Public repo can't find private config in our GitHub org anymore

[mortenlocka]

What Renovate type, platform and version are you using?

Github, hosted app, free version

Describe the bug

We have a common config in a private repository in our GitHub organisation. Suddenly our public repositories can't access the private config anymore. This started about a month ago. All of the repositories are in the renovatebot repository access list.
Our private repositories still work fine.

Relevant debug logs
DEBUG: Preset fetch error
{
"preset": "github>entur/abt-renovate-config",
"err": {
"message": "dep not found",
"stack": "Error: dep not found\n at fetchJSONFile (/home/ubuntu/renovateapp/node_modules/renovate/dist/config/presets/github/index.js:22:15)\n at runMicrotasks ()\n at processTicksAndRejections (internal/process/task_queues.js:97:5)"
}
}
INFO: Throwing preset error
{
"validationError": "Cannot find preset's package (github>entur/abt-renovate-config)"
}
INFO: Repository has invalid config
{
"error": {
"validationError": "Cannot find preset's package (github>entur/abt-renovate-config)"
}
}
To Reproduce

entur/schema2proto#61

[rarkins]

This is part of some enhanced app security we adopted that wasn't originally available from GitHub.

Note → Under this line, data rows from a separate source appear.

(** X14. Two images of the same file name and format: the first is stored
    under the generated name and the second under that name with [_1] before
    the extension. *)
Theorem generateZip_numbers_duplicate (first second : ZipImageItem) :
  originalFilename second = originalFilename first ->
  format second = format first ->
  generateZip [first; second]
  = Some ([(Spec.stem (originalFilename first) +:+ "_compressed."
              +:+ Spec.extensionOf (format first), blob first);
           (Spec.stem (originalFilename first) +:+ "_compressed_1."
              +:+ Spec.extensionOf (format first), blob second)],
          2%nat).
Proof.
  intros Hname Hformat. unfold generateZip.
  cbn [foldl mbind option_bind]. unfold addImage at 2.
  destruct (generated_name_parts (originalFilename first) (format first))
    as (Hfile & Hbase & Hextension).
  cbv zeta in Hfile, Hbase, Hextension.
  set (filename := FileHelpers.generateCompressedFilename
                     (originalFilename first) (format first)) in *.
  destruct (decide (filename ∈ (∅ : gset string))) as [Hin|_].
  { now apply elem_of_empty in Hin. }
  cbn [mbind option_bind]. unfold file at 1. cbn [fmap list_fmap fst].
  destruct (decide (filename ∈ [])) as [Hin|_].
  { now apply elem_of_nil in Hin. }
  cbn [app]. unfold addImage. rewrite Hname, Hformat. fold filename.
  destruct (decide (filename ∈ {[filename]} ∪ (∅ : gset string)))
    as [_|Hout].
  2: { exfalso. apply Hout, elem_of_union. left.
       now apply elem_of_singleton. }
  rewrite Hbase, Hextension.
  set (base := Spec.stem (originalFilename first) +:+ "_compressed") in *.
  set (extension := "." +:+ Spec.extensionOf (format first)) in *.
  assert (Hfree : numbered base extension 1
                  ∉ {[filename]} ∪ (∅ : gset string)).
  { intros Hin. apply elem_of_union in Hin as [Hin|Hin].
    - apply elem_of_singleton in Hin. rewrite Hfile in Hin.
      unfold numbered in Hin. apply String.app_inj in Hin.
      subst extension. discriminate Hin.
    - now apply elem_of_empty in Hin. }
  cbn [freeCounter]. rewrite decide_False by exact Hfree.
  cbn [mbind option_bind]. unfold file.
  rewrite decide_False.
  2: { cbn. intros Hin. apply list_elem_of_singleton in Hin.
       apply Hfree, elem_of_union. left. now apply elem_of_singleton. }
  cbn [app snd length]. rewrite Hfile. unfold numbered. subst base extension.
  rewrite !append_assoc. reflexivity.
Qed.
Lemma sleep_row_fields user_id e k row :
  ingest.sleep_row user_id e = Ok (k, row) ->
  k = (user_id, timestamptz (SleepEntry.sleepStart e))
  /\ SleepRow.end_time row = timestamptz (SleepEntry.sleepEnd e)
  /\ ingest.minutes_of_hours (SleepEntry.totalSleep e) = Ok (SleepRow.duration_total_minutes row)
  /\ ingest.minutes_of_hours (SleepEntry.awake e) = Ok (SleepRow.duration_awake_minutes row)
  /\ ingest.minutes_of_hours (SleepEntry.core e) = Ok (SleepRow.duration_light_minutes row)
  /\ ingest.minutes_of_hours (SleepEntry.deep e) = Ok (SleepRow.duration_deep_minutes row)
  /\ ingest.minutes_of_hours (SleepEntry.rem e) = Ok (SleepRow.duration_rem_minutes row)
  /\ ingest.total_time_in_bed e = Ok (SleepRow.duration_in_bed_minutes row)
  /\ ingest.efficiency (SleepRow.duration_total_minutes row)
       (SleepRow.duration_in_bed_minutes row) = Ok (SleepRow.efficiency row).
Proof.
  unfold ingest.sleep_row. intros Hr.
  apply bind_ok in Hr as (total & Htotal & Hr).
  apply bind_ok in Hr as (awake & Hawake & Hr).
  apply bind_ok in Hr as (core & Hcore & Hr).
  apply bind_ok in Hr as (deep & Hdeep & Hr).
  apply bind_ok in Hr as (rem & Hrem & Hr).
  apply bind_ok in Hr as (in_bed & Hbed & Hr).
  apply bind_ok in Hr as (eff & Heff & Hr).
  destruct (sleep_refusal _ _ _ _ _ _ _ _ _ _); [done|].
  injection Hr as <- <-. cbn. repeat split; assumption.
Qed.

Lemma workout_row_key user_id now workout kr :
  ingest.workout_row user_id now workout = Ok (Some kr) ->
  exists calories,
    ingest.total_calories workout = Ok calories
    /\ py_gt_zero calories = Ok true
    /\ kr = ((user_id, "workout",
              timestamptz (match HAEWorkout.start workout with Some s => s | None => now end)),
             HealthRow.mk "cal" calories).
Proof.
  unfold ingest.workout_row. intros Hr.
  apply bind_ok in Hr as (calories & Hc & Hr).
  apply bind_ok in Hr as (minutes & _ & Hr).
  apply bind_ok in Hr as (positive & Hp & Hr).
  destruct positive; [|done].
  destruct (health_refusal _ _ _ _ _); [done|]. injection Hr as <-. eauto.
Qed.

Lemma validated_common_name raw payload cm :
  validate_HealthAutoExportPayload raw = Ok payload ->
  In (Common cm) (DataNode.metrics (HealthAutoExportPayload.data payload)) ->
  String.eqb (CommonMetric.name cm) "sleep_analysis" = false.
Proof.
  intros Hv Hcm.
  pose proof (validate_payload_validated raw payload Hv) as Hval.
  unfold validated in Hval. rewrite Forall_forall in Hval.
  specialize (Hval (Common cm)). cbn in Hval.
  apply String.eqb_neq. apply Hval. by apply list_elem_of_In.
Qed.

Lemma health_row_taken conn user_id cm p :
  ingest.point_taken conn user_id cm p = true ->
  ingest.health_row user_id cm p
  = Ok ((user_id, CommonMetric.name cm, timestamptz (CommonPoint.date p)),
        HealthRow.mk (CommonMetric.units cm) (PFloat (CommonPoint.qty p))).
Proof.
  unfold ingest.point_taken, ingest.execute_insert_health, ingest.health_row.
  by destruct (health_refusal _ _ _ _ _).
Qed.
(** What one request can do to the domains table: nothing; insert a
    pending row whose name no row carries and then rewrite rows; rewrite
    rows, names kept and pending or active rows staying so; delete
    rows. *)
Inductive domains_change (ds : list domains.row) : list domains.row → Prop :=
| dc_none : domains_change ds ds
| dc_insert (r : domains.row) (g : domains.row → domains.row) :
    domains.domain_name r ∉ domains.domain_name <$> ds →
    domains.status r = "pending" →
    domains.ssl_status r = "pending" →
    (∀ d, domains.domain_name (g d) = domains.domain_name d
          ∧ domains.status (g d) = domains.status d
          ∧ domains.ssl_status (g d) = domains.ssl_status d) →
    domains_change ds (g <$> (ds ++ [r])%list)
| dc_update (g : domains.row → domains.row) :
    (∀ d, domains.domain_name (g d) = domains.domain_name d
          ∧ (pending_or_active d → pending_or_active (g d))) →
    domains_change ds (g <$> ds)
| dc_delete (P : domains.row → Prop) `{∀ d, Decision (P d)} :
    domains_change ds (filter P ds).

(** ** Worlds and traces of the examples *)

Definition numbers_env : Env :=
  {| parsers := pg_numbers; RENDER_EXTERNAL_HOSTNAME := None;
     UPLOAD_DIR := None; MAX_FILE_SIZE := None |}.



(** A new account with one file of five bytes. *)
Definition five_bytes : list Op :=
  [ Signup "owner@example.org" "u1";
    Upload "u1"
      {| FilesRouter.part_originalname := "note.txt";
         FilesRouter.part_mimetype := "text/plain";
         FilesRouter.part_size := 5;
         FilesRouter.part_filename := "file-1700000000000-1.txt" |}
      None [] "f1" ].

Definition one_more_byte : FilesRouter.Part :=
  {| FilesRouter.part_originalname := "dot.txt";
     FilesRouter.part_mimetype := "text/plain";
     FilesRouter.part_size := 1;
     FilesRouter.part_filename := "file-1700000000001-2.txt" |}.





(** Two accounts and no domain yet. *)
Definition two_newcomers : World :=
  run default_env
    [ Signup "first@example.org" "u1"; Signup "second@example.org" "u2" ]
    empty_world.

(** One account with a public file of five bytes, on disk. *)
Definition one_public_file : World :=
  run default_env
    [ Signup "owner@example.org" "u1";
      Upload "u1"
        {| FilesRouter.part_originalname := "public.txt";
           FilesRouter.part_mimetype := "text/plain";
           FilesRouter.part_size := 5;
           FilesRouter.part_filename := "file-1700000000000-1.txt" |}
        (Some true) [] "f1" ]
    empty_world.


(** One domain with three page views and one error on the same day. *)
Definition four_events : World :=
  run default_env
    [ Signup "owner@example.org" "u1";
      PostDomain "u1" "example.com" (Some true) [] "token-1" "d1" 100;
      Log "u1" (Some "page_view") "{}" None (Some "d1") None 1000;
      Log "u1" (Some "page_view") "{}" None (Some "d1") None 1001;
      Log "u1" (Some "page_view") "{}" None (Some "d1") None 1002;
      Log "u1" (Some "error") "{}" None (Some "d1") None 1003 ]
    empty_world.

(** The world of two users: the first holds example.com, the second
    fills a quota of two domains. *)
Definition two_tenants : World :=
  run default_env
    [ Signup "first@example.org" "u1";
      Signup "second@example.org" "u2";
      PostDomain "u1" "example.com" None [] "token-1" "d1" 100;
      PostDomain "u2" "second.example.net" None [] "token-2" "d2" 110;
      PostDomain "u2" "third.example.net" None [] "token-3" "d3" 120 ]
    empty_world.

(** [pat] occurs in [s]. *)
Definition occurs (pat s : string) : Prop := ∃ pre post, s = pre ++ pat ++ post.

(** ** routes/files.js: the usage report *)

Module FilesUsage.

(** The one row of the aggregate query.  [SUM(download_count)] is NULL
    when the user has no file. *)
Record StatsRow : Type := {
  total_files : Js.value;
  total_size : Js.value;
  public_files : Js.value;
  private_files : Js.value;
  total_downloads : option Js.value
}.

Definition select_stats (env : Env) (userId : string) (s : Store) : StatsRow :=
  let mine := filter (λ f, files.user_id f = userId) (t_files s) in
  {| total_files := decode (int8 (parsers env)) (Z.of_nat (length mine));
     total_size := decode (numeric (parsers env)) (FilesRouter.sum_file_size userId s);
     public_files :=
       decode (int8 (parsers env))
              (Z.of_nat (length (filter (λ f, files.is_public f = true) mine)));
     private_files :=
       decode (int8 (parsers env))
              (Z.of_nat (length (filter (λ f, files.is_public f = false) mine)));
     total_downloads :=
       match mine with
       | [] => None
       | _ :: _ =>
           Some (decode (int8 (parsers env))
                        (foldr Z.add 0 (files.download_count <$> mine)))
       end |}.
(** [s.split(" ")]: the pieces between single spaces, empty pieces
    included; the empty string gives [[""]]. *)
Fixpoint split_space (s : string) : list string :=
  match s with
  | EmptyString => [EmptyString]
  | String c s' =>
      let rest := split_space s' in
      if Ascii.eqb c " " then EmptyString :: rest
      else match rest with
           | r :: rs => String c r :: rs
           | [] => [String c EmptyString]
           end
  end.

(** [s[0]]: the first code unit, [undefined] for the empty string. *)
Definition at0 (s : string) : option ascii :=
  match s with EmptyString => None | String c _ => Some c end.

(** [xs.join("")] on an array of one-unit strings or [undefined]s: an
    [undefined] element is written as the empty string. *)
Fixpoint join_units (xs : list (option ascii)) : string :=
  match xs with
  | [] => EmptyString
  | Some c :: xs' => String c (join_units xs')
  | None :: xs' => join_units xs'
  end.

(** ** Lemmas *)

Lemma startsWith_spec (s q : string) :
  startsWith s q = true <-> exists b, s = (q ++ b)%string.
Proof.
  revert s; induction q as [|a q IH]; intros [|c s]; simpl.
  - split; [by exists EmptyString | done].
  - split; [by exists (String c s) | done].
  - split; [done | by intros [b Hb]].
  - rewrite andb_true_iff, IH. split.
    + intros [Hac [b ->]]. apply Ascii.eqb_eq in Hac as ->. by exists b.
    + intros [b Hb]. injection Hb as -> ->. split; [apply Ascii.eqb_refl | by exists b].
Qed.

Lemma includes_unfold (s q : string) :
  includes s q = startsWith s q ||
    match s with EmptyString => false | String _ s' => includes s' q end.
Proof. by destruct s. Qed.

Lemma includes_spec (s q : string) :
  includes s q = true <-> exists a b, s = (a ++ q ++ b)%string.
Proof.
  induction s as [|c s IH];
    rewrite (includes_unfold _ q), orb_true_iff, startsWith_spec.
  - split.
    + intros [[b Hb] | ?]; [|done]. exists EmptyString, b. exact Hb.
    + intros [[|x a] [b Hb]]; [left; by exists b | done].
  - rewrite IH. split.
    + intros [[b Hb] | [a [b ->]]].
      * exists EmptyString, b. exact Hb.
      * by exists (String c a), b.
    + intros [[|x a] [b Hb]]; [left; by exists b|].
      injection Hb as -> ->. right. by exists a, b.
Qed.

Lemma includes_empty (s : string) : includes s EmptyString = true.
Proof. destruct s; reflexivity. Qed.

Lemma toLowerCase_app (a b : string) :
  toLowerCase (a ++ b) = (toLowerCase a ++ toLowerCase b)%string.
Proof. induction a as [|c a IH]; simpl; [done | by rewrite IH]. Qed.

(** A decomposition of a lower-cased string comes from a decomposition of
    the string itself: [toLowerCase] maps unit by unit. *)
Lemma toLowerCase_split (s x y : string) :
  toLowerCase s = (x ++ y)%string ->
  exists s1 s2, s = (s1 ++ s2)%string /\ toLowerCase s1 = x /\ toLowerCase s2 = y.
Proof.
  revert s; induction x as [|c x IH]; intros s Hs.
  - by exists EmptyString, s.
  - destruct s as [|d s]; [done|]. simpl in Hs. injection Hs as Hc Hs.
    destruct (IH s Hs) as (s1 & s2 & -> & H1 & H2).
    exists (String d s1), s2. simpl. by rewrite Hc, H1.
Qed.

(** Case-insensitive containment, the property the search box promises:
    some piece of [s] has the same lower case as [q]. *)
Definition ci_contains (s q : string) : Prop :=
  exists a m b, s = (a ++ m ++ b)%string /\ toLowerCase m = toLowerCase q.

Lemma includes_lower_spec (s q : string) :
  includes (toLowerCase s) (toLowerCase q) = true <-> ci_contains s q.
Proof.
  rewrite includes_spec. split.
  - intros (a' & b' & Hs).
    destruct (toLowerCase_split _ _ _ Hs) as (a & r & -> & Ha & Hr).
    destruct (toLowerCase_split _ _ _ Hr) as (m & b & -> & Hm & Hb).
    by exists a, m, b.
  - intros (a & m & b & -> & Hm).
    exists (toLowerCase a), (toLowerCase b). by rewrite !toLowerCase_app, Hm.
Qed.

Lemma trimStart_empty (s : string) :
  trimStart s = EmptyString <-> all_space s = true.
Proof.
  induction s as [|c s IH]; simpl; [done|].
  destruct (is_space c); simpl; [done|]. split; done.
Qed.

Lemma trimEnd_empty (s : string) :
  trimEnd s = EmptyString <-> all_space s = true.
Proof.
  induction s as [|c s IH]; simpl; [done|].
  destruct (String.eqb_spec (trimEnd s) EmptyString) as [He|Hne];
  destruct (is_space c); simpl.
  - rewrite <- IH. done.
  - done.
  - rewrite <- IH. done.
  - done.
Qed.

Lemma all_space_trimStart (s : string) :
  all_space (trimStart s) = true -> all_space s = true.
Proof.
  induction s as [|c s IH]; simpl; [done|].
  destruct (is_space c) eqn:Hc; simpl; [done|]. by rewrite Hc.
Qed.

(** [x.trim()] is empty (falsy) exactly when [x] is all white space. *)
Lemma trim_empty (s : string) :
  trim s = EmptyString <-> all_space s = true.
Proof.
  unfold trim. rewrite trimEnd_empty. split; [apply all_space_trimStart|].
  intros H. apply trimStart_empty in H. by rewrite H.
Qed.

Lemma truthy_trim (s : string) :
  truthy (trim s) = negb (all_space s).
Proof.
  destruct (trim s) eqn:E.
  - by rewrite (proj1 (trim_empty s) E).
  - destruct (all_space s) eqn:A; [|done].
    apply trim_empty in A. congruence.
Qed.

(** ** Lengths *)

Lemma string_length_app (a b : string) :
  String.length (a ++ b) = String.length a + String.length b.
Proof. induction a as [|c a IH]; simpl; [done | by rewrite IH]. Qed.
(* ===== verification/NotesList.v ===== *)
(** * The notes list view

    src/src/components/dashboard/NotesList.tsx.  The component keeps two
    pieces of state, the search text and the selected tag, and computes on
    every render the tag universe [allTags] (lines 38-40), the filtered
    notes [filteredNotes] (lines 42-48), the tag bar (lines 63-85), and the
    body: a loading line, an empty-state message or one card per note
    (lines 88-157).  The theorems characterise the filter by substrings
    (soundness and completeness), the tag universe as the sorted set of the
    notes' tags, and the empty-state message. *)
From S2P Require Import Prelude JsLib Note.
Import Note.

Module NotesList.

(** The component's state (lines 35-36): [searchQuery] and [selectedTag]
    ([string | null]). *)
Record ListState := mkListState {
  searchQuery : string;
  selectedTag : option string
}.

Definition initial_state : ListState := mkListState EmptyString None.

(** The handlers: the search box's [onChange] (line 58), the "All" badge
    (line 69) and a tag badge (line 78). *)
Definition setSearchQuery (v : string) (s : ListState) : ListState :=
  mkListState v (selectedTag s).

Definition setSelectedTag (t : option string) (s : ListState) : ListState :=
  mkListState (searchQuery s) t.

(** [Array.from(new Set(notes.flatMap((note) => note.tags || []))).sort()];
    [tags] is a [string[]] in the [Note] type, so [|| []] keeps it. *)
Definition allTags (notes : list Note) : list string :=
  Js.sort (Js.set_from (flat_map tags notes)).

(** The test of lines 43-45. *)
Definition matchesSearch (q : string) (n : Note) : bool :=
  Js.includes (Js.toLowerCase (title n)) (Js.toLowerCase q)
  || Js.includes (Js.toLowerCase (content n)) (Js.toLowerCase q).

(** The test of line 46: [!selectedTag || note.tags?.includes(selectedTag)].
    [!selectedTag] holds for [null] and for the empty string. *)
Definition matchesTag (sel : option string) (n : Note) : bool :=
  match sel with
  | None => true
  | Some t => negb (truthy t) || Js.array_includes (tags n) t
  end.

Definition filteredNotes (s : ListState) (notes : list Note) : list Note :=
  List.filter (fun n => matchesSearch (searchQuery s) n && matchesTag (selectedTag s) n)
    notes.

(** The tag bar (lines 63-85): shown when [allTags] is not empty; an "All"
    badge, highlighted when no tag is selected, then one badge per tag,
    highlighted when it is the selected one. *)
Definition tagBar (s : ListState) (notes : list Note) : option (list (string * bool)) :=
  match allTags notes with
  | [] => None
  | ts =>
      Some (("All", bool_decide (selectedTag s = None))
            :: map (fun t => (t, bool_decide (selectedTag s = Some t))) ts)
  end.

(** One card (lines 102-153). *)
Record Card := mkCard {
  card_id : string;
  card_highlighted : bool;
  card_title : string;
  card_star : bool;
  card_excerpt : string;
  card_date : Timestamp;
  card_tags : list string
}.

Definition card (selectedNoteId : option string) (n : Note) : Card :=
  mkCard (id n)
    (bool_decide (selectedNoteId = Some (id n)))
    (if truthy (title n) then title n else "Untitled Note")
    (is_favorite n)
    (if truthy (content n) then content n else "Empty note")
    (updated_at n)
    (firstn 3 (tags n)).

Inductive ListBody :=
| Loading
| EmptyMessage (msg : string)
| Cards (cs : list Card).

(** Lines 78-145. *)
Definition body (s : ListState) (notes : list Note) (selectedNoteId : option string)
    (isLoading : bool) : ListBody :=
  if isLoading then Loading
  else match filteredNotes s notes with
       | [] =>
           if truthy (searchQuery s)
              || (match selectedTag s with Some t => truthy t | None => false end)
           then EmptyMessage "No notes found"
           else EmptyMessage "No notes yet. Create your first note!"
       | fs => Cards (map (card selectedNoteId) fs)
       end.

(** The whole component (lines 48-161): the search box (its placeholder
    and value), the tag bar and the body. *)
Record ListView := mkListView {
  lv_placeholder : string;
  lv_search : string;
  lv_tags : option (list (string * bool));
  lv_body : ListBody
}.

Definition list_view (s : ListState) (notes : list Note) (selectedNoteId : option string)
    (isLoading : bool) : ListView :=
  mkListView "Search notes..." (searchQuery s) (tagBar s notes) (body s notes selectedNoteId isLoading).

(** ** The filter *)

Lemma matchesSearch_spec (q : string) (n : Note) :
  matchesSearch q n = true <-> Js.ci_contains (title n) q \/ Js.ci_contains (content n) q.
Proof. unfold matchesSearch. by rewrite orb_true_iff, !Js.includes_lower_spec. Qed.

Lemma matchesTag_spec (sel : option string) (n : Note) :
  matchesTag sel n = true <-> forall t, sel = Some t -> t = EmptyString \/ t ∈ tags n.
Proof.
  destruct sel as [t|]; simpl; [|split; [done | auto]].
  rewrite orb_true_iff, negb_true_iff, Js.array_includes_spec. split.
  - intros [Ht|Ht] ? [= <-]; [left; by destruct t | by right].
  - intros H. destruct (H t eq_refl) as [->|Ht]; [by left | by right].
Qed.

#[export] Hint Rewrite matchesSearch_spec matchesTag_spec : notes_rw.

(** C1. The filter is sound and complete: a note is listed exactly when it
    is one of the notes, its title or its content contains the search text
    ignoring case, and it carries the selected tag (an empty selected tag,
    like none, selects every note). *)
Theorem filteredNotes_spec (s : ListState) (notes : list Note) (n : Note) :
  In n (filteredNotes s notes) <->
  In n notes
  /\ (Js.ci_contains (title n) (searchQuery s) \/ Js.ci_contains (content n) (searchQuery s))
  /\ (forall t, selectedTag s = Some t -> t = EmptyString \/ t ∈ tags n).
Proof.
  unfold filteredNotes. rewrite In_filter_bool, andb_true_iff.
  by autorewrite with notes_rw.
Qed.

(** The filter keeps the notes' order: the result is a sub-sequence. *)
Lemma filteredNotes_sublist (s : ListState) (notes : list Note) :
  sublist (filteredNotes s notes) notes.
Proof.
  unfold filteredNotes. induction notes as [|n ns IH]; simpl; [done|].
  destruct (_ && _); [by apply sublist_skip | by apply sublist_cons].
Qed.

(** With an empty search text and no selected tag the list shows every
    note, in order. *)
Theorem filteredNotes_unfiltered (notes : list Note) :
  filteredNotes initial_state notes = notes.
Proof.
  apply filter_bool_true. intros n _. unfold matchesSearch. simpl.
  by rewrite Js.includes_empty.
Qed.

(** ** The tag universe *)

Lemma allTags_elem (notes : list Note) (t : string) :
  t ∈ allTags notes <-> exists n, n ∈ notes /\ t ∈ tags n.
Proof.
  unfold allTags. rewrite (Js.sort_perm _), Js.elem_of_set_from, list_elem_of_In, in_flat_map.
  setoid_rewrite list_elem_of_In. done.
Qed.

Lemma allTags_NoDup (notes : list Note) : NoDup (allTags notes).
Proof. unfold allTags. rewrite (Js.sort_perm _). apply Js.set_from_NoDup. Qed.

Lemma allTags_sorted (notes : list Note) : StronglySorted Js.StrLe (allTags notes).
Proof. apply Sorted_StronglySorted; [exact Js.StrLe_trans | apply Js.sort_Sorted]. Qed.

(** C2. [allTags] is the tag set of the notes in code-unit order: any
    sorted list without repetition holding exactly the tags that occur in
    some note is [allTags notes].  The result therefore does not depend on
    the sorting algorithm of the JavaScript engine. *)
Theorem allTags_characterised (notes : list Note) (l : list string) :
  StronglySorted Js.StrLe l -> NoDup l ->
  (forall t, t ∈ l <-> exists n, n ∈ notes /\ t ∈ tags n) ->
  l = allTags notes.
Proof.
  intros Hs Hnd Hl. apply Js.sorted_perm_unique; [done | apply allTags_sorted |].
  apply NoDup_Permutation; [done | apply allTags_NoDup |].
  intros t. rewrite Hl, allTags_elem. done.
Qed.

(** ** Tag badges and the empty-state message *)

Lemma matchesSearch_empty (n : Note) : matchesSearch EmptyString n = true.
Proof. unfold matchesSearch. by rewrite Js.includes_empty. Qed.

(** With no active filter (empty search, no tag or the empty tag) every note
    passes. *)
Lemma filteredNotes_inactive (s : ListState) (notes : list Note) :
  truthy (searchQuery s) = false ->
  match selectedTag s with Some t => truthy t | None => false end = false ->
  filteredNotes s notes = notes.
Proof.
  destruct s as [[|c q] sel]; simpl; [|done]. intros _ Hsel.
  apply filter_bool_true. intros n _. rewrite matchesSearch_empty.
  destruct sel as [[|c t]|]; done.
Qed.

(** C22. Clicking a tag badge of the tag bar, with an empty search box,
    never yields an empty list: each tag of [allTags] comes from a note,
    and that note is listed. *)
Theorem tag_badge_nonempty (notes : list Note) (t : string) :
  t ∈ allTags notes ->
  filteredNotes (mkListState EmptyString (Some t)) notes <> [].
Proof.
  intros Ht Hnil. apply allTags_elem in Ht as (n & Hn & Hnt).
  assert (In n (filteredNotes (mkListState EmptyString (Some t)) notes)) as Hin.
  { unfold filteredNotes. apply In_filter_bool. split; [by apply list_elem_of_In|].
    rewrite matchesSearch_empty. apply (proj2 (matchesTag_spec (Some t) n)).
    intros ? [= <-]. by right. }
  by rewrite Hnil in Hin.
Qed.

(** C23. The placeholder "No notes yet. Create your first note!" is shown
    only when the user has no note at all. *)
Theorem body_no_notes_yet (s : ListState) (notes : list Note) (sel : option string) :
  body s notes sel false = EmptyMessage "No notes yet. Create your first note!" ->
  notes = [].
Proof.
  unfold body. destruct (filteredNotes s notes) eqn:Hf; [|done].
  destruct (truthy (searchQuery s)) eqn:Hq; [done|].
  destruct (match selectedTag s with Some t => truthy t | None => false end) eqn:Ht; [done|].
  intros _. by rewrite filteredNotes_inactive in Hf.
Qed.

End NotesList.

(** ** Witnesses on a concrete list of notes *)
Module NotesListWitness.
Import NotesList.

Definition sample_note (i t c : string) (tg : list string) : Note :=
  mkNote i "user-1" t c tg false false None 0%Z 0%Z 0%Z.

Definition sample : list Note :=
  [sample_note "1" "Groceries" "milk, eggs" ["home"; "todo"];
   sample_note "2" "Lecture" "HELLO world" ["work"; "todo"];
   sample_note "3" "" "" []].

Lemma tag_badge_nonempty_witness :
  "work" ∈ allTags sample /\
  filteredNotes (mkListState EmptyString (Some "work")) sample <> [].
Proof.
  assert ("work" ∈ allTags sample) as H by (vm_compute; set_solver).
  split; [exact H | exact (tag_badge_nonempty sample "work" H)].
Defined.

Lemma body_no_notes_yet_witness :
  body initial_state [] None false = EmptyMessage "No notes yet. Create your first note!" /\
  [] = ([] : list Note).
Proof.
  assert (body initial_state [] None false = EmptyMessage "No notes yet. Create your first note!")
    as H by reflexivity.
  split; [exact H | exact (body_no_notes_yet initial_state [] None H)].
Defined.

Lemma allTags_characterised_witness :
  ["home"; "todo"; "work"] = allTags sample.
Proof.
  apply allTags_characterised.
  - repeat constructor; vm_compute; reflexivity.
  - repeat constructor; set_solver.
  - intros t. split.
    + intros Ht. apply list_elem_of_In in Ht. simpl in Ht.
      destruct Ht as [<-|[<-|[<-|[]]]].
      * exists (sample_note "1" "Groceries" "milk, eggs" ["home"; "todo"]). set_solver.
      * exists (sample_note "1" "Groceries" "milk, eggs" ["home"; "todo"]). set_solver.
      * exists (sample_note "2" "Lecture" "HELLO world" ["work"; "todo"]). set_solver.
    + intros (n & Hn & Ht). unfold sample in Hn.
      repeat (apply elem_of_cons in Hn as [->|Hn]); [set_solver.. | set_solver].
Defined.

End NotesListWitness.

A GitHub app can request tokens for either (a) the entire account, or (b) a specific repo only. When a repo is private, we request it for the entire account, allowing private repos to depend on other private repos, but when a repo is public then we request it for just that repo. The reasoning is that if a token leakage occurs by accident on a public repo then at least it won't expose private repositories.

If people want to be "less secure" by opt-in then we can consider that, but I'm curious what is the reason for your config being private. Does it contain secrets, for example?

[mortenlocka]

Thanks for a quick answer! Yeah, contains some encrypted secrets. We might split it up, and create a public config without any information about our private urls etc.